General Introduction
Gaze-LLE is a gaze target prediction tool based on a large-scale learning encoder. Developed by Fiona Ryan, Ajay Bati, Sangmin Lee, Daniel Bolya, Judy Hoffman, and James M. Rehg, the project aims to enable efficient gaze target prediction with pre-trained visual base models such as DINOv2.The architecture of Gaze-LLE is concise and only freezes the pre-trained visual coder to learn a lightweight gaze decoder, which reduces the amount of parameters by 1-2 orders of magnitude compared to previous work, and does not require additional input modalities such as depth and pose information.
Function List
- Focus on target forecasting: Efficient prediction of gaze targets based on pre-trained visual coders.
- Multi-gaze prediction: Supports gaze prediction for multiple individuals in a single image.
- Pre-trained models: Provides a variety of pre-trained models to support different backbone networks and training data.
- Lightweight Architecture: Learning lightweight gaze decoders only on frozen pre-trained visual coders.
- No additional input modes: No additional depth and attitude information inputs are required.
Using Help
Installation process
- Cloning Warehouse:
git clone https://github.com/fkryan/gazelle.git
cd gazelle
- Create a virtual environment and install dependencies:
conda env create -f environment.yml
conda activate gazelle
pip install -e .
- Optional: Install xformers to accelerate attention calculations (if supported by the system):
pip3 install -U xformers --index-url https://download.pytorch.org/whl/cu118
Using pre-trained models
Gaze-LLE provides a variety of pre-trained models that users can download and use as needed:
- gazelledinov2vitb14: Model based on DINOv2 ViT-B with training data from GazeFollow.

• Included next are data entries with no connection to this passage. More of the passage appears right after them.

Lemma char_count_length s : (char_count s ≤ String.length s)%nat.
Proof.
  unfold char_count. induction s as [|c s IH]; cbn; [done|].
  destruct (chars s) as [|[|d w] ws]; cbn in *; [lia|lia|].
  destruct (is_cont_ascii d); cbn; lia.
Qed.

Lemma append_cons c (x y : string) : String c x +:+ y = String c (x +:+ y).
Proof. done. Qed.

Lemma append_nil (y : string) : EmptyString +:+ y = y.
Proof. done. Qed.

Lemma strip_prefix_Some p s r : strip_prefix p s = Some r ↔ s = p +:+ r.
Proof.
  revert s. induction p as [|a p IH]; intros s.
  { rewrite append_nil. by split; [intros [= ->]|intros ->]. }
  rewrite append_cons. destruct s as [|c s]; [by split|].
  cbn [strip_prefix]. destruct (Ascii.eqb_spec a c) as [->|Hne].
  - rewrite IH. split; [by intros ->|by intros [= ->]].
  - split; [done|]. intros [= -> _]. done.
Qed.

Lemma starts_with_spec s p : starts_with s p = true ↔ ∃ r, s = p +:+ r.
Proof.
  unfold starts_with. destruct (strip_prefix p s) as [r|] eqn:H.
  - split; [|done]. intros _. exists r. by apply strip_prefix_Some.
  - split; [done|]. intros [r Hr%strip_prefix_Some]. congruence.
Qed.

Lemma strip_suffix_char_cons c d s :
  s ≠ EmptyString → strip_suffix_char c (String d s) = String d <$> strip_suffix_char c s.
Proof. by destruct s. Qed.

Lemma strip_suffix_char_Some c s r :
  strip_suffix_char c s = Some r ↔ s = r +:+ String c EmptyString.
Proof.
  revert r. induction s as [|d s IH]; intros r; [by destruct r|].
  destruct (decide (s = EmptyString)) as [->|Hs].
  - cbn [strip_suffix_char]. destruct (Ascii.eqb_spec c d) as [->|Hne].
    + split; [by intros [= <-]|]. destruct r as [|f r]; [done|].
      rewrite append_cons. intros [= _ Hr]. by destruct r.
    + split; [done|]. destruct r as [|f r]; rewrite ?append_nil, ?append_cons.
      * by intros [= ->].
      * intros [= _ Hr]. by destruct r.
  - rewrite strip_suffix_char_cons, fmap_Some by done. split.
    + intros (q & Hq%IH & ->). by rewrite append_cons, <-Hq.
    + destruct r as [|f r]; rewrite ?append_nil, ?append_cons; [by intros [= -> ->]|].
      intros [= -> Hr%IH]. by exists r.
Qed.

(** Two ways to cut one string. *)
Lemma append_eq_cases (p r q s : string) :
  p +:+ r = q +:+ s →
  (∃ x, p = q +:+ x ∧ s = x +:+ r) ∨ (∃ x, q = p +:+ x ∧ r = x +:+ s).
Proof.
  revert q. induction p as [|c p IH]; intros q; rewrite ?append_nil, ?append_cons; intros H.
  - right. by exists q.
  - destruct q as [|d q]; rewrite ?append_nil, ?append_cons in *.
    + left. by exists (String c p).
    + injection H as -> H. destruct (IH _ H) as [(x & -> & ->)|(x & -> & ->)].
      * left. by exists x.
      * right. by exists x.
Qed.

Lemma append_empty_r (s : string) : s +:+ EmptyString = s.
Proof. induction s as [|c s IH]; [done|]. by rewrite append_cons, IH. Qed.

Lemma append_inv_head (p x y : string) : p +:+ x = p +:+ y → x = y.
Proof. induction p as [|c p IH]; [done|]. rewrite !append_cons. intros [= ?]. auto. Qed.

Lemma dedup_cons x y l :
  dedup (x :: y :: l) = if String.eqb x y then dedup (y :: l) else x :: dedup (y :: l).
Proof. done. Qed.

Lemma elem_of_dedup x l : x ∈ dedup l ↔ x ∈ l.
Proof.
  induction l as [|y l IH]; [done|]. destruct l as [|z l]; [done|].
  rewrite dedup_cons. destruct (String.eqb_spec y z) as [->|_]; rewrite ?IH; set_solver.
Qed.

Lemma elem_of_sort_strings x l : x ∈ sort_strings l ↔ x ∈ l.
Proof. unfold sort_strings. by rewrite merge_sort_Permutation. Qed.

(** Lossy decoding leaves valid UTF-8 alone. *)
Lemma from_utf8_lossy_valid bs : utf8_valid bs = true → from_utf8_lossy bs = bs.
Proof.
  remember (length bs) as n eqn:Hn. revert bs Hn.
  induction (lt_wf n) as [n _ IH]. intros [|b0 r0] -> Hv; [done|]. cbn in Hv |- *.
  destruct (in_range 0 127 b0); [f_equal; eapply IH; [|done|done]; cbn; lia|].
  destruct (in_range 194 223 b0).
  { destruct r0 as [|b1 r1]; [done|]. apply andb_true_iff in Hv as [-> Hv].
    do 2 f_equal. eapply IH; [|done|done]. cbn; lia. }
  destruct (in_range 224 239 b0).
  { destruct r0 as [|b1 [|b2 r2]]; [done..|].
    apply andb_true_iff in Hv as [[H1 H2]%andb_true_iff Hv].
    rewrite H1, H2. do 3 f_equal. eapply IH; [|done|done]. cbn; lia. }
  destruct (in_range 240 244 b0); [|done].
  destruct r0 as [|b1 [|b2 [|b3 r3]]]; [done..|].
  apply andb_true_iff in Hv as [[[H1 H2]%andb_true_iff H3]%andb_true_iff Hv].
  rewrite H1, H2, H3. do 4 f_equal. eapply IH; [|done|done]. cbn; lia.
Qed.

Lemma string_length_app (a b : string) :
  String.length (a +:+ b) = (String.length a + String.length b)%nat.
Proof. induction a as [|c a IH]; [done|]. rewrite append_cons. cbn. by rewrite IH. Qed.

(** [find] returns the first occurrence. *)
Lemma find_rest_Some key s t :
  find_rest key s = Some t →
  ∃ a z, s = a +:+ t ∧ t = key +:+ z ∧
    ∀ a' z', s = a' +:+ (key +:+ z') → ∃ x, a' = a +:+ x ∧ t = x +:+ (key +:+ z').
Proof.
  revert t. induction s as [|c s IH]; intros t; cbn [find_rest].
  - destruct (strip_prefix key "") as [z|] eqn:Hz; [|done]. intros [= <-].
    apply strip_prefix_Some in Hz. exists "", z. split; [done|]. split; [done|].
    intros a' z' H. exists a'. done.
  - destruct (strip_prefix key (String c s)) as [z|] eqn:Hz.
    + intros [= <-]. apply strip_prefix_Some in Hz. exists "", z. split; [done|]. split; [done|].
      intros a' z' H. exists a'. done.
    + intros (a & z & -> & -> & Hfirst)%IH. exists (String c a), z. split; [done|]. split; [done|].
      intros [|d a'] z' H.
      * rewrite append_nil in H. symmetry in H. apply eq_sym, strip_prefix_Some in H. congruence.
      * rewrite append_cons in H. injection H as <- H.
        destruct (Hfirst _ _ H) as (x & -> & Hx). by exists x.
Qed.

- gazelledinov2vitl14: A model based on DINOv2 ViT-L with training data from GazeFollow.
- gazelledinov2vitb14_inout: A model based on DINOv2 ViT-B with training data for GazeFollow and VideoAttentionTarget.
- gazellelargevitl14_inout: A model based on DINOv2 ViT-L with training data for GazeFollow and VideoAttentionTarget.
usage example
- Load the model in PyTorch Hub:
import torch
model, transform = torch.hub.load('fkryan/gazelle', 'gazelle_dinov2_vitb14')
- Check out the demo notebook in Google Colab to learn how to detect the target of everyone's gaze in an image.
watch for forecasts
Gaze-LLE supports gaze prediction for multiple people, i.e., a single image is encoded once and then features are used to predict the gaze targets of multiple people in the image. The model outputs a spatial heat map representing the probability of the location of the gaze target in the scene with values ranging from [0,1], where 1 represents the highest probability of the gaze target location.